Er zijn inderdaad veel onzekerheden — maar dat is zo’n beetje de definitie van iets nieuws proberen. Dat iets moeilijk is maakt het niet onmogelijk. Een maanlanding was begin jaren zestig ook omgeven met onzekerheden. Toch lukt het de VS om binnen negen jaar de eerste mensen op de maan te zetten. Waarom? Omdat een maanlanding binnen de grenzen van de natuurkunde past én de volledige creativiteit van de Verenigde Staten er tegenaan werd gegooid.
Daarom zie ik het als morele plicht van Nederland om een poging te doen het probleem van dieren in ons voedselsysteem op te lossen. Laten wij de onzekerheden wegnemen en de weg bereiden voor de rest van de wereld. We weten immers dat het mogelijk is; het enige dat ons rest is heel veel hard werk. Misschien mislukt het; maar bij doorbraken moeten we optimaliseren voor de verwachte waarde.
Effectief nationalisme
Sowieso denk ik dat het oplossen van dergelijke moeilijke problemen de grootste gift van Nederland kan zijn aan de wereld. Dat kleine landen geen verschil kunnen maken in de wereld is fundamenteel incorrect. Zoals Norman Borlaugh met de Groene Revolutie de levens redde van miljoenen mensen zou Nederland het traject van de menselijke beschaving blijvend kunnen veranderen.

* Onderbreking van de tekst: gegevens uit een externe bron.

Lemma layout_StreamChunkRecord buf : @from_bytes StreamChunkRecordKey _ buf =
  decode_layout 28 0 [8; 8; 1; 8]%nat
    (fun _ vs => match vs with
                 | [a; b; kind; v] =>
                     let? order := (if kind =? 0 then Ok (Attached v) else if kind =? 1 then Ok (Candidate v) else Err BadTag) in
                     Ok (mkStreamChunkRecordKey (mkStreamName a b) order)
                 | _ => Err ShortInput end) buf.
Proof.
  cbv [StreamChunkRecordKey_binary]. unfold from_bytes, decode.
  assert (E : forall A fields o (f : Z -> nat -> result A KeyError),
    (let? kind := ok_or (fields !! o) ShortInput in f kind (o + 1)%nat) = (let? (kind, o) := decode_uint 1 fields o in f kind o)).
  { intros A fields o f. rewrite <- decode_u8_uint. unfold decode_u8. by destruct (fields !! o). }
  unfold decode_layout, decode_u64. destruct (decode_header _ _) as [fields|e]; [|reflexivity]. cbn [result_bind read_fields].
  destruct (decode_uint 8 fields 0) as [[a o]|]; [|reflexivity]. cbn [result_bind].
  destruct (decode_uint 8 fields o) as [[b o']|]; [|reflexivity]. cbn [result_bind].
  rewrite (E _ fields o' (fun kind o => let? (value, o) := decode_uint 8 fields o in
    let? _ := check_exact fields o in
    let? order := (if kind =? 0 then Ok (Attached value) else if kind =? 1 then Ok (Candidate value) else Err BadTag) in
    Ok (mkStreamChunkRecordKey (mkStreamName a b) order))).
  destruct (decode_uint 1 fields o') as [[kd o1]|]; [|reflexivity]. cbn [result_bind].
  destruct (decode_uint 8 fields o1) as [[v o2]|]; [|reflexivity]. cbn [result_bind].
  destruct (check_exact _ _); reflexivity.
Qed.

Lemma layout_ReadyChunkTask buf : @from_bytes ReadyChunkTaskKey _ buf =
  decode_layout 19 3 [1; 8; 8; 8; 2; 8; 8]%nat
    (fun fields vs => match vs with
                 | [p; t; a; b; kd; c; d] =>
                     let? _ := check_scope fields (mkChunkId a b) in
                     Ok (mkReadyChunkTaskKey p t (mkChunkId a b) kd (mkChunkId c d))
                 | _ => Err ShortInput end) buf.
Proof. cbv [ReadyChunkTaskKey_binary]. same_reads. Qed.

Lemma layout_FinalizeChunkTask buf : @from_bytes FinalizeChunkTaskKey _ buf =
  decode_layout 21 3 [8; 8; 8; 8; 8]%nat
    (fun fields vs => match vs with
                 | [t; a; b; c; d] =>
                     let? _ := check_scope fields (mkChunkId a b) in
                     Ok (mkFinalizeChunkTaskKey t (mkChunkId a b) (mkChunkId c d))
                 | _ => Err ShortInput end) buf.
Proof. cbv [FinalizeChunkTaskKey_binary]. same_reads. Qed.

Lemma layout_LeasedChunkTask buf : @from_bytes LeasedChunkTaskKey _ buf =
  decode_layout 20 3 [8; 8; 8; 2; 8; 8]%nat
    (fun fields vs => match vs with
                 | [t; a; b; kd; c; d] =>
                     let? _ := check_scope fields (mkChunkId a b) in
                     Ok (mkLeasedChunkTaskKey t (mkChunkId a b) kd (mkChunkId c d))
                 | _ => Err ShortInput end) buf.
Proof. cbv [LeasedChunkTaskKey_binary]. same_reads. Qed.

(** ** Round trips *)

Lemma scope_body id fs : Forall in_range fs -> body (scope_fields id ++ fs) = encode_scope [] id ++ body fs.
Proof.
  intros _. rewrite body_app. f_equal. unfold scope_fields, encode_scope, encode_u16, encode_u8.
  rewrite !body_cons. change (body []) with (@nil Z). rewrite app_nil_r. by rewrite single_byte by apply domain_byte.
Qed.

Lemma scope_length id : length (encode_scope [] id) = 3%nat.
Proof. unfold encode_scope, encode_u16, encode_u8. by rewrite length_app, to_be_bytes_length. Qed.

Lemma scope_body_length id : length (body (scope_fields id)) = 3%nat.
Proof. rewrite <- (app_nil_r (scope_fields id)), scope_body by constructor. change (body []) with (@nil Z). by rewrite app_nil_r, scope_length. Qed.

Lemma check_scope_ok id fs : Forall in_range fs -> check_scope (body (scope_fields id ++ fs)) id = Ok ().
Proof.
  intros Hr. unfold check_scope. rewrite scope_body by done. pose proof (scope_length id) as Hl.
  rewrite (proj2 (Nat.ltb_ge _ _)) by (rewrite length_app; lia).
  rewrite take_app_length' by done. by rewrite bool_decide_eq_true_2.
Qed.

Lemma check_scope_inv d s fs id : in_range (1%nat, d) -> in_range (2%nat, s) ->
  check_scope (body ((1%nat, d) :: (2%nat, s) :: fs)) id = Ok () -> [(1%nat, d); (2%nat, s)] = scope_fields id.
Proof.
  intros Hd Hs. unfold check_scope. destruct (_ || _) eqn:E; [done|]. intros _.
  apply orb_false_iff in E as [_ E]. apply negb_false_iff, bool_decide_eq_true in E.
  rewrite !body_cons, single_byte in E by done. unfold encode_scope, encode_u16, encode_u8 in E.
  pose proof (to_be_bytes_length 2 s) as Hl. cbn [app take] in E. rewrite take_app_length' in E by done.
  pose proof (f_equal (List.hd 0) E) as E1. pose proof (f_equal (@List.tl Z) E) as E2. cbn [List.hd List.tl] in E1, E2.
  apply be_inj in E2; [|done|pose proof (slot_range id); change (width 2) with 65536; lia].
  unfold scope_fields. congruence.
Qed.

Ltac encode_regular layout :=
  rewrite any_frame by done; unfold decode_as; cbn [kind_of]; rewrite layout;
  match goal with Hr : Forall in_range ?fs |- result_bind (decode_layout ?t ?o ?w ?f _) _ = Ok (_ ?k) =>
    let E := fresh in
    assert (E : decode_layout t o w f (frame t ([] ++ fs)) = Ok k)
      by (apply layout_ok; [done|exact Hr|reflexivity|reflexivity|reflexivity]);
    change (frame (tag_of _) fs) with (frame t ([] ++ fs)); rewrite E
  end; reflexivity.

Ltac encode_scoped layout id :=
  rewrite any_frame by done; unfold decode_as; cbn [kind_of]; rewrite layout;
  match goal with Hr : Forall in_range ?fs |- result_bind (decode_layout ?t ?o ?w ?f _) _ = Ok (_ ?k) =>
    let E := fresh in
    assert (E : decode_layout t o w f (frame t (scope_fields id ++ drop 2 fs)) = Ok k);
    [apply layout_ok;
      [done|by apply (Forall_drop _ 2) in Hr|apply scope_body_length|reflexivity|
       apply (Forall_drop _ 2) in Hr; pose proof (check_scope_ok id _ Hr) as Hsc; revert Hsc;
       generalize (body (scope_fields id ++ drop 2 fs)); intros ? Hsc; cbn; rewrite Hsc; reflexivity]
    |change (frame (tag_of _) fs) with (frame t (scope_fields id ++ drop 2 fs)); rewrite E]
  end; reflexivity.

Lemma instance_roundtrip k : key_ok (KInstance k) -> from_bytes (to_bytes k) = Ok k.
Proof.
  intros Hk. pose proof (any_frame _ Hk) as E. cbn [any_to_bytes] in E. destruct Hk as [Hr [Hu Hl]].
  destruct k as [sv id]. cbn [ik_service ik_instance_id] in *. unfold fields_of in Hr. cbn [ik_service ik_instance_id] in Hr.
  apply Forall_cons in Hr as [Hlen Hr]. apply Forall_app in Hr as [Hsv Hid]. rewrite Forall_fmap in Hsv.
  apply Forall_cons in Hid as [Hid _].
  rewrite E. unfold fields_of, frame, u64. cbn [ik_service ik_instance_id]. rewrite body_cons, body_app, service_body by exact Hsv.
  rewrite body_cons. change (body []) with (@nil Z). rewrite app_nil_r.
  cbn [from_bytes decode InstanceKey_binary kind_of tag_of TYPE_TAG]. rewrite decode_header_ok by done. cbn [result_bind].
  assert (Hs : sat_u32 (length sv) = Z.of_nat (length sv)) by (unfold sat_u32; lia). rewrite Hs in *.
  pose proof (to_be_bytes_length 4 (Z.of_nat (length sv))) as L4. pose proof (to_be_bytes_length 8 id) as L8.
  unfold decode_u32, decode_u64. unfold decode_uint at 1.
  rewrite (proj2 (Nat.ltb_ge _ _)) by (rewrite !length_app; lia). rewrite slice_hit by done. rewrite from_to_be by done.
  cbn [result_bind]. rewrite Nat2Z.id. change (0 + 4)%nat with 4%nat.
  rewrite (proj2 (Nat.ltb_ge _ _)) by (rewrite !length_app; lia).
  rewrite (slice_at (to_be_bytes 4 (Z.of_nat (length sv))) sv (to_be_bytes 8 id) 4 (length sv)) by done.
  rewrite Hu. cbn [negb]. unfold decode_uint. rewrite (proj2 (Nat.ltb_ge _ _)) by (rewrite !length_app; lia).
  rewrite <- (app_nil_r (to_be_bytes 8 id)), app_assoc. rewrite (slice_at (to_be_bytes 4 (Z.of_nat (length sv)) ++ sv) (to_be_bytes 8 id) [])
    by (rewrite ?length_app; lia).
  rewrite from_to_be by done. cbn [result_bind]. unfold check_exact. rewrite (proj2 (Nat.eqb_eq _ _)) by (rewrite !length_app; simpl; lia).
  done.
Qed.

Lemma any_roundtrip k : key_ok k -> decode_as (kind_of k) (any_to_bytes k) = Ok k.
Proof.
  intros Hk. pose proof (proj1 Hk) as Hr. destruct k as [k|k|k|k|k|k|k|k|k|k|k|k|k|k|k|k|k|k|k|k].
  - destruct k as []. encode_regular layout_Rack.
  - destruct k as []. encode_regular layout_Node.
  - destruct k as []. encode_regular layout_DiskGroup.
  - destruct k as [? ? ? []]. encode_regular layout_Disk.
  - destruct k as [[] ?]. encode_regular layout_Zone.
  - destruct k as [[] ? ?]. encode_regular layout_BusyBlock.
  - destruct k as [[] ? ? ?]. encode_regular layout_FreeBlock.
  - destruct k as []. encode_regular layout_OwnerMap.
  - destruct k as []. encode_regular layout_BindMap.
  - unfold decode_as. cbn [kind_of any_to_bytes]. by rewrite instance_roundtrip.
  - destruct k as []. encode_regular layout_DiskGroupUsage.
  - destruct k as [[]]. encode_regular layout_RecoveryScanProgress.
  - destruct k as [[] ? ? ?]. encode_regular layout_TentativeOwnerGrace.
  - destruct k as [[] ? ? ?]. encode_regular layout_RelocationJournal.
  - destruct k as [[] ? []]. encode_regular layout_ChunkTask.
  - destruct k as [? ? [a b] ? []]. encode_scoped layout_ReadyChunkTask (mkChunkId a b).
  - destruct k as [? [a b] []]. encode_scoped layout_FinalizeChunkTask (mkChunkId a b).
  - destruct k as [? [a b] ? []]. encode_scoped layout_LeasedChunkTask (mkChunkId a b).
  - destruct k as [[]]. encode_regular layout_StreamRecord.
  - destruct k as [[] [v|v]]; encode_regular layout_StreamChunkRecord.
Qed.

Net als een effectief altruïst de vraag aan zichzelf stelt: ‘hoe kan ik met mijn leven het meeste positieve verschil maken in deze wereld’ zou Nederland zich als natie vaker dezelfde vraag moeten stellen. Dat lijkt me nou een gezonde vorm van effectief nationalisme.
Nederland heeft niet alleen een goede uitgangspositie in landbouw en veeteelt, maar ook in biotechnologie! Als je die twee combineert, en mengt met onze ervaring met samenwerken tussen grote en kleine bedrijven, kennisinstellingen en authoriteiten, kan Nederland internationaal echt het verschil maken om 'cellulaire agricultuur' te laten groeien van een private investeringshype tot een breed gedragen en duurzame agriculturele sector.
Dat is vaak het probleem bij mensen die niet visionair zijn, zelfs als het betreffende onderwerp hun expertise is.
'Wat nu niet kan, kan nooit'.
Dat is natuurlijk niet zo. Er is altijd een toekomst.